Let me demonstrate why storing anon functions into persistent storage, say via DETS, is bad (you can store in ETS fine, just don’t persist it out and don’t hot-reload code):
iex(1)> defmodule Testering do
...(1)> def get, do: fn v -> v end
...(1)> end
{:module, Testering,
<<70, 79, 82, 49, 0, 0, 4, 220, 66, 69, 65, 77, 69, 120, 68, 99, 0, 0, 0, 126,
131, 104, 2, 100, 0, 14, 101, 108, 105, 120, 105, 114, 95, 100, 111, 99, 115,
95, 118, 49, 108, 0, 0, 0, 4, 104, 2, ...>>, {:get, 0}}
iex(2)> id = Testering.get()
#Function<0.108102960/1 in Testering.get/0>
iex(3)> b = :erlang.term_to_binary(id)
<<131, 112, 0, 0, 0, 81, 1, 206, 48, 166, 31, 173, 185, 46, 112, 247, 209, 191,
102, 180, 238, 231, 231, 0, 0, 0, 0, 0, 0, 0, 0, 100, 0, 16, 69, 108, 105,
120, 105, 114, 46, 84, 101, 115, 116, 101, 114, 105, 110, 103, ...>>
iex(4)> inspect(b, limit: :infinity)
"<<131, 112, 0, 0, 0, 81, 1, 206, 48, 166, 31, 173, 185, 46, 112, 247, 209, 191, 102, 180, 238, 231, 231, 0, 0, 0, 0, 0, 0, 0, 0, 100, 0, 16, 69, 108, 105, 120, 105, 114, 46, 84, 101, 115, 116, 101, 114, 105, 110, 103, 97, 0, 98, 6, 113, 133, 48, 103, 100, 0, 13, 110, 111, 110, 111, 100, 101, 64, 110, 111, 104, 111, 115, 116, 0, 0, 0, 80, 0, 0, 0, 0, 0>>"
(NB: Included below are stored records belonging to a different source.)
Lemma Open_inr p fs e fs' : Open p fs = (inr e, fs') → fs' = fs.
Proof. unfold Open, open_fd. intros Hc. by repeat case_match; simplify_eq/=. Qed.

Lemma IoCopy_None dst src fs n fs' :
  IoCopy dst src fs = ((n, None), fs') →
  ∃ ps pd cs ms cd md,
    fds fs !! fd src = Some ps ∧ fds fs !! fd dst = Some pd
    ∧ nodes fs !! ps = Some (File cs ms) ∧ nodes fs !! pd = Some (File cd md)
    ∧ fs' = set_nodes fs
              (<[pd := File (cs ++ drop (length cs) cd) md]> (nodes fs)).
Proof.
  unfold IoCopy. intros Hc. repeat case_match; simplify_eq/=.
  by repeat eexists.
Qed.

Lemma IoCopy_Some dst src fs n e fs' :
  IoCopy dst src fs = ((n, Some e), fs') → fs' = fs.
Proof. unfold IoCopy. intros Hc. by repeat case_match; simplify_eq/=. Qed.

Lemma Close_spec h fs e fs' :
  Close h fs = (e, fs') →
  fs' = mkFS (nodes fs) (delete (fd h) (fds fs)) (umask fs).
Proof.
  unfold Close. destruct fs as [ns fd0 um]; simpl. intros Hc.
  repeat case_match; simplify_eq/=; [done|]. by rewrite delete_id.
Qed.

Lemma Symlink_None o p fs fs' :
  Symlink o p fs = (None, fs') →
  nodes fs !! p = None ∧ fs' = set_nodes fs (<[p := Link o]> (nodes fs)).
Proof.
  unfold Symlink, parent_error. intros Hc. by repeat case_match; simplify_eq/=.
Qed.

Lemma Symlink_Some o p fs e fs' : Symlink o p fs = (Some e, fs') → fs' = fs.
Proof.
  unfold Symlink, parent_error. intros Hc. by repeat case_match; simplify_eq/=.
Qed.

Lemma Lstat_same p fs : (Lstat p fs).2 = fs.
Proof. unfold Lstat. by case_match. Qed.

Lemma Readlink_same p fs : (Readlink p fs).2 = fs.
Proof. unfold Readlink. by repeat case_match. Qed.

Lemma ReadDir_same p fs : (ReadDir p fs).2 = fs.
Proof. unfold ReadDir. by repeat case_match. Qed.

(** What a run of [fcopy] does: the parents of [dest] are made, nothing else
    changes but [dest], no descriptor stays open, and when it succeeds
    [dest] holds the bytes that [src] had once [dest] was created. *)
Lemma fcopy_run src dest info fs r fs' t :
  fcopy src dest info fs = Some (r, fs', t) →
  ∃ e1 ns1,
    mkdir_all (new_perm fs ModePerm) (tail dest) (nodes fs) = (e1, ns1)
    ∧ (∀ q, q ≠ dest → nodes fs' !! q = ns1 !! q)
    ∧ fds fs' = fds fs ∧ umask fs' = umask fs
    ∧ (r = None →
       is_dir ns1 (tail dest)
       ∧ (src ≠ dest →
          ∃ c m, ns1 !! src = Some (File c m)
                 ∧ nodes fs' !! dest =
                     Some (File c (Z.land (Mode info) chmod_mask)))).
Proof.
  intros Hrun. unfold fcopy in Hrun.
  apply bind_Some in Hrun as (e1 & fs1 & ? & ? & [Hmk _]%call_Some & Hrun & _).
  simpl in Hmk. unfold MkdirAll in Hmk.
  destruct (mkdir_all _ (tail dest) (nodes fs)) as [e1' ns1] eqn:Hm.
  simplify_eq. exists e1, ns1. split; [done|].
  destruct (mkdir_all_spec _ _ _ _ _ Hm) as [_ Hdir].
  destruct e1 as [?|].
  { apply ret_Some in Hrun as (-> & -> & _). by destruct fs. }
  specialize (Hdir eq_refl).
  apply bind_Some in Hrun as (rc & fs2 & ? & ? & [Hc _]%call_Some & Hrun & _).
  simpl in Hc. destruct rc as [f|e].
  2:{ apply Create_inr in Hc as ->.
      apply ret_Some in Hrun as (-> & -> & _). by destruct fs. }
  apply Create_inl in Hc as (m0 & -> & -> & Hnd). simpl in *.
  set (n0 := fresh (dom (fds fs))) in *.
  assert (fds fs !! n0 = None) as Hn0 by apply fresh_fd_None.
  unfold defer in Hrun.
  apply bind_Some in Hrun as (rb & fs3 & ? & ? & Hbody & Hcl & _).
  unfold fclose in Hcl.
  apply bind_Some in Hcl as (ecl & fs4 & ? & ? & [Hcl _]%call_Some & Hret & _).
  apply ret_Some in Hret as (-> & -> & _).
  simpl in Hcl. apply Close_spec in Hcl as ->. simpl.
  apply bind_Some in Hbody as (ech & fs5 & ? & ? & [Hch _]%call_Some & Hbody & _).
  simpl in Hch. destruct ech as [?|].
  { apply Chmod_Some in Hch as ->.
    apply ret_Some in Hbody as (-> & -> & _). simpl.
    rewrite delete_insert_eq, delete_id by done.
    split_and!; [|done..]. intros q Hq. by rewrite lookup_insert_ne. }
  apply Chmod_None in Hch as (n & -> & Hn). simpl in Hn.
  rewrite lookup_insert_eq in Hn.
  destruct Hn as [(c0 & m1 & [= <- <-] & ->)|(? & [=] & _)].
  unfold set_nodes in Hbody. simpl in Hbody. rewrite insert_insert_eq in Hbody.
  apply bind_Some in Hbody as (ro & fs6 & ? & ? & [Ho _]%call_Some & Hbody & _).
  simpl in Ho. destruct ro as [s|e].
  2:{ apply Open_inr in Ho as ->.
      apply ret_Some in Hbody as (-> & -> & _). simpl.
      rewrite delete_insert_eq, delete_id by done.
      split_and!; [|done..]. intros q Hq. by rewrite lookup_insert_ne. }
  apply Open_inl in Ho as [-> ->]. simpl in *.
  set (n1 := fresh (dom (<[n0:=dest]> (fds fs)))) in *.
  assert (n1 ≠ n0) as Hn1 by apply fresh_fd_ne.
  assert ((<[n0:=dest]> (fds fs)) !! n1 = None) as Hn1' by apply fresh_fd_None.
  unfold defer, fclose in Hbody.
  apply bind_Some in Hbody as (rio & fs7 & ? & ? & Hio & Hcl & _).
  apply bind_Some in Hcl as (ecl' & fs8 & ? & ? & [Hcl _]%call_Some & Hret & _).
  apply ret_Some in Hret as (-> & -> & _).
  simpl in Hcl. apply Close_spec in Hcl as ->. simpl.
  apply bind_Some in Hio as ([n eio] & fs9 & ? & ? & [Hio _]%call_Some & Hret & _).
  apply ret_Some in Hret as (-> & -> & _). simpl in *.
  destruct eio as [?|].
  { apply IoCopy_Some in Hio as ->. simpl.
    rewrite delete_insert_eq, (delete_id _ n1), delete_insert_eq, delete_id by done.
    split_and!; [|done..]. intros q Hq. by rewrite lookup_insert_ne. }
  apply IoCopy_None in Hio
    as (ps & pd & cs & ms & cd & md & Hps & Hpd & Hcs & Hcd & ->).
  simpl in *. rewrite lookup_insert_eq in Hps.
  rewrite lookup_insert_ne, lookup_insert_eq in Hpd by done. simplify_eq.
  rewrite lookup_insert_eq in Hcd. simplify_eq.
  rewrite insert_insert_eq.
  rewrite delete_insert_eq, (delete_id _ n1), delete_insert_eq, delete_id by done.
  split_and!; [|done..|].
  { intros q Hq. by rewrite lookup_insert_ne. }
  intros _. split; [done|]. intros Hne. rewrite lookup_insert_eq.
  rewrite lookup_insert_ne in Hcs by done.
  exists cs, ms. split; [done|]. by rewrite drop_nil, (right_id_L [] (++)).
Qed.

(** *** Directories stay directories *)

#[local] Instance keeps_dirs_refl : Reflexive keeps_dirs.
Proof. by intros fs p. Qed.

#[local] Instance keeps_dirs_trans : Transitive keeps_dirs.
Proof. intros fs1 fs2 fs3 H12 H23 p Hp. by apply H23, H12. Qed.








(** *** Claims *)



(** *** A copy changes the tree at its destination only *)











(** *** Listings *)







(** *** A finished copy *)






(** *** Paths of two trees that do not meet *)




(** *** A second run over a finished copy *)



(** *** A first run leaves a finished copy *)






End MemFSFacts.

(** * The claims on concrete filesystems *)

Section Concrete.

Import MemFS Examples.
Local Open Scope string_scope.
Local Open Scope list_scope.



(** Decide a closed decidable proposition by evaluation. *)
Ltac by_evaluation := apply (bool_decide_unpack _); vm_compute; exact I.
So on expressions 1 and 2 I define a function in a module and return a new anonymous function from it. It is given the randomly auto-generated name of #Function<0.108102960/1 in Testering.get/0>
, and for all intents and purposes you can consider that as its name (internally it is more of a unique reference that gets even more complex if it is a closure).
On expression 3 I convert that anonymous function to a binary (and on expression 4 I print it out in full), which is precisely what ETS and DETS and mnesia and others do, so this is what is actually stored.
Now, the 131 at the start is basically the ‘version’ of the term format, so we can ignore it.
Next the 112 means that it is a NEW_FUN_EXT, which is defined as (we really really need a table syntax plugin for this Discourse install…):
1 4 1 16 4 4 N1 N2 N3 N4 N5
112 Size Arity Uniq Index NumFree Module OldIndex OldUniq Pid Free Vars
So if we decompose that with Erlang’s bit syntax:
iex(12)> <<131, 112, size::size(32), arity::size(8), uniq::size(128), index::size(32), numFree::size(32), rest::bitstring>> = b
<<131, 112, 0, 0, 0, 81, 1, 206, 48, 166, 31, 173, 185, 46, 112, 247, 209, 191,
102, 180, 238, 231, 231, 0, 0, 0, 0, 0, 0, 0, 0, 100, 0, 16, 69, 108, 105,
120, 105, 114, 46, 84, 101, 115, 116, 101, 114, 105, 110, 103, ...>>
iex(13)> {size, arity, uniq, index, numFree}
{81, 1, 274073566770734362952310774876330715111, 0, 0}
So the size
is the size in bytes of this function structure (the part after the <<131,112>>
, and it matches. The arity
is the number of arguments the function takes, 1 in this case, which is correct. The uniq
is the MD5 hash of the start of the significant part of the BEAM compiled file of the module where this anonymous function is defined to ensure corruption does not happen, and if this does not match the module that is loaded in memory then calling the anonymous function fails. Thus you can store and run an anonymous function as long as the module that it was defined in does not change, does not hot code swap, is not even recompiled, nothing at all, it must not change. Continuing though, the index
is the index into the function table of the module (see if you recompile then an anonymous function can change positions). And lastly the numFree
is what it is closing
around (this is a function, not a closure, so it is 0
here).
The internal system stores it similarly as well, thus calling an anonymous function that was defined in a module that has been recompiled or hot loaded or anything at all will fail.
A work-around (still not recommended) is to store the bytecode (if it is not a closure) or source code an execute it straight, as detailed prior in this thread, though that is not efficient by any stretch.